QUALITY MEASURES IN TRANSITIONAL CARE FOR ADOLESCENTS AND YOUNG ADULTS WITH CONGENITAL HEART DISEASE

Due to the improvements in treatment concepts, today more than 90% of the children born with a congenital heart defect (CHD) can reach adulthood. Although often operated in childhood, these patients are not cured, but carry the risk for sequelae as well as residua on the long-term. Therefore, most patients born with CHD need regular cardiology follow-up. During childhood, these patients and their families are best treated and followed-up at pediatric hospitals, but when reaching adulthood, a transfer to adult care is advocated (1). Transfer can be defined as an event through which youth with chronic physical and medical conditions move their care from pediatric to an adult care environment (2). To ensure uninterrupted transfer from pediatric to adult congenital heart disease (ACHD) centers and prepare adolescents with CHD to take control of their lives and health, the implementation of formalized transition programs have been recommended (3). According to Meleis (4), transition can be described as “a passage or movement from one state, condition or place to another”, whereas transition programs need “to support the medical, psychosocial, and educational/vocational needs of adolescents as they move from the child-focused to the adult-focused healthcare system”(5). The aim of such programs is to optimize patients’ health and well-being, by educating them to take charge of their lives.

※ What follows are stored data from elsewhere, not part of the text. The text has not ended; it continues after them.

(** * Elelabs EZSP firmware utility: framing engine and mode controller

    A shallow embedding of [Elelabs_EzspFwUtility.py] and the properties
    of its framing layers (ASH, EZSP, HDLC-Lite, Spinel) and of the
    probe / restart / flash controller.

    Conventions.  A Python [bytes] / [bytearray] value is a [list Z] whose
    elements lie in [0, 256) ([bytes_ok]); Python integers are [Z]; the
    bit operators [^ | & >> <<] are [Z.lxor Z.lor Z.land Z.shiftr
    Z.shiftl].  [logger.debug] output (the RAW / PACKET hex dumps) has no
    influence on control flow or on the wire and is left out;
    [logger.info] and [logger.critical] are kept as events. *)

From Stdlib Require Import ZArith List Bool String Ascii Lia.
From stdpp Require Import base list.
Import ListNotations.

Local Open Scope Z_scope.

(** ** Byte strings *)

Definition bytes := list Z.

Definition is_byte (b : Z) : bool := (0 <=? b) && (b <? 256).

Definition byte_ok (b : Z) : Prop := 0 <= b < 256.

Definition bytes_ok (l : bytes) : Prop := Forall byte_ok l.

(** [msg.replace(old, new)] for a one-byte [old]: every occurrence, left
    to right. *)
Fixpoint replace1 (old : Z) (new : bytes) (msg : bytes) : bytes :=
  match msg with
  | [] => []
  | a :: rest =>
      if a =? old then new ++ replace1 old new rest
      else a :: replace1 old new rest
  end.

(** [msg.replace(old, new)] for a two-byte [old = o1 o2]: occurrences are
    found left to right and do not overlap; the scan resumes after a
    replaced occurrence. *)
Fixpoint replace2 (o1 o2 : Z) (new : bytes) (msg : bytes) : bytes :=
  match msg with
  | [] => []
  | a :: tl =>
      match tl with
      | [] => [a]
      | b :: rest =>
          if (a =? o1) && (b =? o2) then new ++ replace2 o1 o2 new rest
          else a :: replace2 o1 o2 new tl
      end
  end.

(** [pat in msg] on byte strings. *)
Fixpoint starts_with (pat msg : bytes) : bool :=
  match pat, msg with
  | [], _ => true
  | _ :: _, [] => false
  | p :: pat', m :: msg' => (p =? m) && starts_with pat' msg'
  end.

Fixpoint bytes_in (pat msg : bytes) : bool :=
  starts_with pat msg ||
  match msg with
  | [] => false
  | _ :: msg' => bytes_in pat msg'
  end.

(** Python slices [msg[i:]], [msg[:-k]] and [msg[i:-k]]. *)
Definition slice_from (i : nat) (msg : bytes) : bytes := drop i msg.

Definition slice_to_neg (k : nat) (msg : bytes) : bytes :=
  take (length msg - k)%nat msg.

Definition slice_from_to_neg (i k : nat) (msg : bytes) : bytes :=
  drop i (take (length msg - k)%nat msg).

(** ** CRC-16/CCITT *)

(** Modelled from the spec: [binascii.crc_hqx] belongs to Python's
    standard library and is not part of the sources.  The spec names it
    CRC-16/CCITT with polynomial [0x1021] and a caller-supplied initial
    value: bytes are fed most significant bit first, with no reflection
    and no final XOR. *)
Definition crc_hqx_bit (crc : Z) : Z :=
  if Z.testbit crc 15
  then Z.land (Z.lxor (Z.shiftl crc 1) 0x1021) 0xFFFF
  else Z.land (Z.shiftl crc 1) 0xFFFF.

Definition crc_hqx_byte (crc : Z) (b : Z) : Z :=
  Nat.iter 8 crc_hqx_bit (Z.lxor crc (Z.shiftl b 8)).

Definition crc_hqx (data : bytes) (value : Z) : Z :=
  fold_left crc_hqx_byte data (Z.land value 0xFFFF).

(** ** The world: clock, serial port, device, log *)

Inductive exn :=
| PortError            (* Exception("PORT ERROR: ...") raised by [SerialInterface.open] *)
| PortNotOpen          (* pyserial: operation on a closed port *)
| StatusError (who : string) (status : Z)
                       (* Exception("... status error: %d") *)
| PropIdTooLarge       (* Exception("prop_id is more than 0xFFFF. Not sure what to do") *)
| IndexError
| ValueError
| TypeError
| UnboundLocalError
| FileError.           (* [open(filename, 'rb')] failed *)

Inductive result (A : Type) :=
| Ok (a : A)
| Exc (e : exn)
| Hang.                (* the call does not return *)
Arguments Ok {A} a.
Arguments Exc {A} e.
Arguments Hang {A}.

Inductive logarg :=
| ArgInt (n : Z)
| ArgText (s : bytes).  (* a decoded [str], as its character codes *)

Inductive level := INFO | CRITICAL.

(** One callback made by the XMODEM library during [send]. *)
Inductive xmodem_call :=
| Getc (size : nat)
| Putc (data : bytes).

(** [--baudrate] is declared [type=str] with the integer default 115200:
    the configuration holds an [int] when the flag is absent and a [str]
    when it is given. *)
Inductive baud :=
| BaudInt (n : Z)
| BaudStr (s : string).

Inductive event :=
| EvOpen (h : nat) (b : baud)
| EvOpenFailed (b : baud)
| EvClose (h : nat)
| EvFlushInput (h : nat)
| EvWrite (h : nat) (data : bytes)
| EvSleep (ms : Z)
| EvLog (l : level) (fmt : string) (args : list logarg)
| EvPrint (s : string)
| EvXmodemSend (filename : string).

(** The clock counts milliseconds.  [rx] is what the device will deliver:
    each byte with the time at which it reaches the host.  A serial
    session is a handle; [open_handles] are the sessions opened and not
    yet closed.  The last three fields script what lies outside the
    sources: whether the operating system lets the port be opened,
    whether the image file can be read, and what the XMODEM library does
    during [send] (its callbacks and its verdict). *)
Record world := {
  now : Z;
  rx : list (Z * Z);
  next_handle : nat;
  open_handles : list nat;
  trace : list event;
  port_present : bool;
  image_readable : bool;
  xmodem_script : list xmodem_call;
  xmodem_verdict : bool;
}.

Definition set_now (t : Z) (w : world) : world :=
  {| now := t; rx := rx w; next_handle := next_handle w;
     open_handles := open_handles w; trace := trace w;
     port_present := port_present w; image_readable := image_readable w;
     xmodem_script := xmodem_script w; xmodem_verdict := xmodem_verdict w |}.

Definition set_rx (r : list (Z * Z)) (w : world) : world :=
  {| now := now w; rx := r; next_handle := next_handle w;
     open_handles := open_handles w; trace := trace w;
     port_present := port_present w; image_readable := image_readable w;
     xmodem_script := xmodem_script w; xmodem_verdict := xmodem_verdict w |}.

Definition set_handles (n : nat) (hs : list nat) (w : world) : world :=
  {| now := now w; rx := rx w; next_handle := n;
     open_handles := hs; trace := trace w;
     port_present := port_present w; image_readable := image_readable w;
     xmodem_script := xmodem_script w; xmodem_verdict := xmodem_verdict w |}.

Definition emit (e : event) (w : world) : world :=
  {| now := now w; rx := rx w; next_handle := next_handle w;
     open_handles := open_handles w; trace := trace w ++ [e];
     port_present := port_present w; image_readable := image_readable w;
     xmodem_script := xmodem_script w; xmodem_verdict := xmodem_verdict w |}.

(** Everything written to the port, in order. *)
Fixpoint written (tr : list event) : list bytes :=
  match tr with
  | [] => []
  | EvWrite _ data :: tr => data :: written tr
  | _ :: tr => written tr
  end.

(** *** The monad of the program: state and exceptions *)

Definition M (A : Type) : Type := world -> result A * world.

Definition ret {A} (a : A) : M A := fun w => (Ok a, w).

Definition raise {A} (e : exn) : M A := fun w => (Exc e, w).

Definition hang {A} : M A := fun w => (Hang, w).

Definition bind {A B} (m : M A) (k : A -> M B) : M B :=
  fun w =>
    match m w with
    | (Ok a, w') => k a w'
    | (Exc e, w') => (Exc e, w')
    | (Hang, w') => (Hang, w')
    end.

Notation "'let*' x ':=' m 'in' k" := (bind m (fun x => k))
  (at level 10, x name, m at level 100, k at level 200).
Notation "'let*' ' pat ':=' m 'in' k" :=
  (bind m (fun x => match x with pat => k end))
  (at level 10, pat pattern, m at level 100, k at level 200).
Notation "m ;;; k" := (bind m (fun _ => k))
  (at level 100, right associativity).

Definition lift {A} (r : result A) : M A := fun w => (r, w).

Definition get_world : M world := fun w => (Ok w, w).

Definition do_event (e : event) : M unit := fun w => (Ok tt, emit e w).

Definition log_info (fmt : string) (args : list logarg) : M unit :=
  do_event (EvLog INFO fmt args).

Definition log_critical (fmt : string) (args : list logarg) : M unit :=
  do_event (EvLog CRITICAL fmt args).

(** [time.time()] and [time.sleep(seconds)], in milliseconds. *)
Definition time_time : M Z := fun w => (Ok (now w), w).

Definition sleep (ms : Z) : M unit :=
  fun w => (Ok tt, emit (EvSleep ms) (set_now (now w + ms) w)).

(** Python indexing [l[i]] for [i >= 0]. *)
Definition getitem (l : bytes) (i : nat) : result Z :=
  match l !! i with
  | Some v => Ok v
  | None => Exc IndexError
  end.

(** [l[i] = v] on a [bytearray]. *)
Definition setitem (i : nat) (v : Z) (l : bytes) : result bytes :=
  if (i <? length l)%nat
  then if is_byte v then Ok (<[i:=v]> l) else Exc ValueError
  else Exc IndexError.

(** [bytearray([v])] *)
Definition bytearray1 (v : Z) : result bytes :=
  if is_byte v then Ok [v] else Exc ValueError.

(** ** The serial line: class [SerialInterface] and pyserial *)

Module Serial.

Definition READ_TIMEOUT : Z := 3000.

Definition is_open (h : nat) (w : world) : bool :=
  existsb (Nat.eqb h) (open_handles w).

(** Bytes that reached the host at or before [t] are in the input buffer. *)
Fixpoint drop_arrived (t : Z) (r : list (Z * Z)) : list (Z * Z) :=
  match r with
  | [] => []
  | p :: r' => if fst p <=? t then drop_arrived t r' else r
  end.

(** [SerialInterface.open]: [serial.Serial(..., timeout=3)]; pyserial
    empties the input buffer of a freshly opened port. *)
Definition open (b : baud) : M nat :=
  fun w =>
    if port_present w then
      let h := next_handle w in
      (Ok h, emit (EvOpen h b)
               (set_rx (drop_arrived (now w) (rx w))
                  (set_handles (S h) (h :: open_handles w) w)))
    else (Exc PortError, emit (EvOpenFailed b) w).

(** [SerialInterface.close] *)
Definition close (h : nat) : M unit :=
  fun w =>
    (Ok tt, emit (EvClose h)
              (set_handles (next_handle w)
                 (List.filter (fun h' => negb (Nat.eqb h h')) (open_handles w)) w)).

(** [serial.read(size)]: returns as soon as [size] bytes are there, or
    with what has come in when the 3 s read timeout elapses. *)
Fixpoint read_until (deadline : Z) (size : nat) (w : world) : bytes * world :=
  match size with
  | O => ([], w)
  | S size =>
      match rx w with
      | (t, b) :: r =>
          if t <=? deadline
          then let '(more, w') :=
                 read_until deadline size (set_rx r (set_now (Z.max (now w) t) w)) in
               (b :: more, w')
          else ([], set_now deadline w)
      | [] => ([], set_now deadline w)
      end
  end.

Definition read (h : nat) (size : nat) : M bytes :=
  fun w =>
    if is_open h w then
      let '(data, w') := read_until (now w + READ_TIMEOUT) size w in
      (Ok data, w')
    else (Exc PortNotOpen, w).

Definition write (h : nat) (data : bytes) : M unit :=
  fun w =>
    if is_open h w then (Ok tt, emit (EvWrite h data) w)
    else (Exc PortNotOpen, w).

Definition flushInput (h : nat) : M unit :=
  fun w =>
    if is_open h w
    then (Ok tt, emit (EvFlushInput h) (set_rx (drop_arrived (now w) (rx w)) w))
    else (Exc PortNotOpen, w).

(** [serial.readline()]: bytes up to and including a line feed, cut short
    by a read timeout.  The call has no deadline of its own: it goes on
    as long as bytes keep coming without a line feed.  A world holds the
    finitely many bytes still to come, so the loop ends within
    [length (rx w) + 1] reads; a device that sends for ever without a
    line feed, on which the call would not return, is outside what a
    world describes. *)
Fixpoint readline_loop (fuel : nat) (h : nat) (line : bytes) : M bytes :=
  match fuel with
  | O => hang
  | S fuel =>
      let* b := read h 1 in
      match b with
      | [] => ret line
      | c :: _ =>
          if c =? 0x0A then ret (line ++ b)
          else readline_loop fuel h (line ++ b)
      end
  end.

Definition readline (h : nat) : M bytes :=
  let* w := get_world in
  readline_loop (S (length (rx w))) h [].

End Serial.

(** ** ASH framing: class [AshProtocolInterface] *)

Module Ash.
(** * FileUploadServer (bin/fus.py): access control, path resolution and
      range streaming

    A shallow embedding of the request-handling core of [bin/fus.py]:
    [normalize_path], [has_access], [get_user], [upload_file],
    [streamfile] with its chunk generator, and the dispatcher [handle].

    Conventions of the embedding.
    - Python [str] is [string] (8-bit characters); Python [int] is [Z];
      [None] is [None] of an [option].
    - A raised exception is the [Raise] outcome of the [result] type.
    - A [while] loop that the source does not bound is a fixpoint on a
      fuel argument; running out of fuel is the [OutOfFuel] outcome.
    - Calls to [logging] write to the log sink only and are left out.
    - [os.path] is [posixpath]; its functions are transcribed from the
      CPython library module. *)

From Stdlib Require Import ZArith String Ascii List Bool Lia DecimalString.
From stdpp Require Import gmap strings list sorting.

Local Open Scope Z_scope.

(** ** Python string methods *)

Module PyStr.

Definition chr_eqb (a b : ascii) : bool := Ascii.eqb a b.

(** [s.startswith(p)] *)
Fixpoint startswith (s p : string) {struct p} : bool :=
  match p with
  | EmptyString => true
  | String a p' =>
      match s with
      | EmptyString => false
      | String b s' => chr_eqb a b && startswith s' p'
      end
  end.

(** last character of [s], if any *)
Fixpoint last_chr (s : string) : option ascii :=
  match s with
  | EmptyString => None
  | String a EmptyString => Some a
  | String _ s' => last_chr s'
  end.

(** [s.endswith(c)] for a one-character [c] *)
Definition endswith_chr (s : string) (c : ascii) : bool :=
  match last_chr s with
  | Some a => chr_eqb a c
  | None => false
  end.

(** [s[n:]] *)
Fixpoint slice_from (n : nat) (s : string) : string :=
  match n, s with
  | O, _ => s
  | S n', String _ s' => slice_from n' s'
  | S _, EmptyString => EmptyString
  end.

(** [s[:n]] *)
Fixpoint slice_to (n : nat) (s : string) : string :=
  match n, s with
  | O, _ => EmptyString
  | S n', String a s' => String a (slice_to n' s')
  | S _, EmptyString => EmptyString
  end.

(** [s.lstrip(c)] *)
Fixpoint lstrip (c : ascii) (s : string) : string :=
  match s with
  | EmptyString => EmptyString
  | String a s' => if chr_eqb a c then lstrip c s' else s
  end.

Although various guidelines and recommendations on the organization and content of such programs in CHD have emerged, little is known about common key factors for successful transition. Furthermore, it is not known to what extend the current recommendations are put into practice, and whether the centers have the necessary structures and process in place to offer structured transition programs. To detect differences between recommendations and daily practice, the use of quality indicators have been recommended (6). Quality indicators can be defined as “a measurable element of practice performance for which there is evidence or consensus that it can be used to assess the quality, and change the quality of care provided” (7).

Therefore the main outcome of this PhD project is to develop a set of valid and reliable quality indicators for transitional care in adolescent patients with CHD. To gain more insight on this matter, three studies are planned:

1) A descriptive cross-sectional study will be performed. Adult congenital heart centers with more than 200 CHD patients will be approached. Through a paper survey, information will be gathered about the institutions, the patient population, clinical activity, equipment and staff education, as well as the evidence on the implementation of a structured transition program.

2) The aforementioned centers with a structured transition program in place will be included in a further study. A mixed-methods approach will be applied. For the quantitative part, a questionnaire will be completed by the healthcare professional responsible for transition. The qualitative assessment will consist of both observations and interviews. With this procedure, a set of indicators for successful transition will be developed.

3) The set of indicators will be tested by an expert panel to receive a set of quality indicators for transition. These quality indicators will then be tested for their reliability and validity.

1.  Baumgartner H, Bonhoeffer P, De Groot NM, de Haan F, Deanfield JE, Galie N, et al. ESC Guidelines for the management of grown-up congenital heart disease. European Heart Journal. 2010;31(23):2915-57.

2.  Knauth Meadows A, Bosco V, Tong E, Fernandes S, Saidi A. Transition and transfer from pediatric to adult care of young adults with complex congenital heart disease. Curr Cardiol Rep. 2009;11(4):291-7.

3.  Sable C, Foster E, Uzark K, Bjornsen K, Canobbio MM, Connolly HM, et al. Best practices in managing transition to adulthood for adolescents with congenital heart disease: the transition process and medical and psychosocial issues: a scientific statement from the American Heart Association. Circulation. 2011;123(13):1454-85.

4.  Meleis AI. Transitions Theory: Middle Range and Situation Specific Theories in Nursing Research and Practic. New York: Springer; 2010.

5.  Blum RW, Garell D, Hodgman CH, Jorissen TW, Okinow NA, Orr DP, et al. Transition from child-centered to adult health-care systems for adolescents with chronic conditions. A position paper of the Society for   Adolescent Medicine. J Adolesc Health. 1993;14(7):570-6.

6.  Goldman ML, Spaeth-Rublee B, Nowels AD, Ramanuj PP, Pincus HA. Quality Measures at the Interface of Behavioral Health and Primary Care. Current psychiatry reports. 2016;18(4):39.

7.  Lawrence M, Olesen F. Indicators of Quality in Health Care. European Journal of General Practice. 1997;3(3):103-8.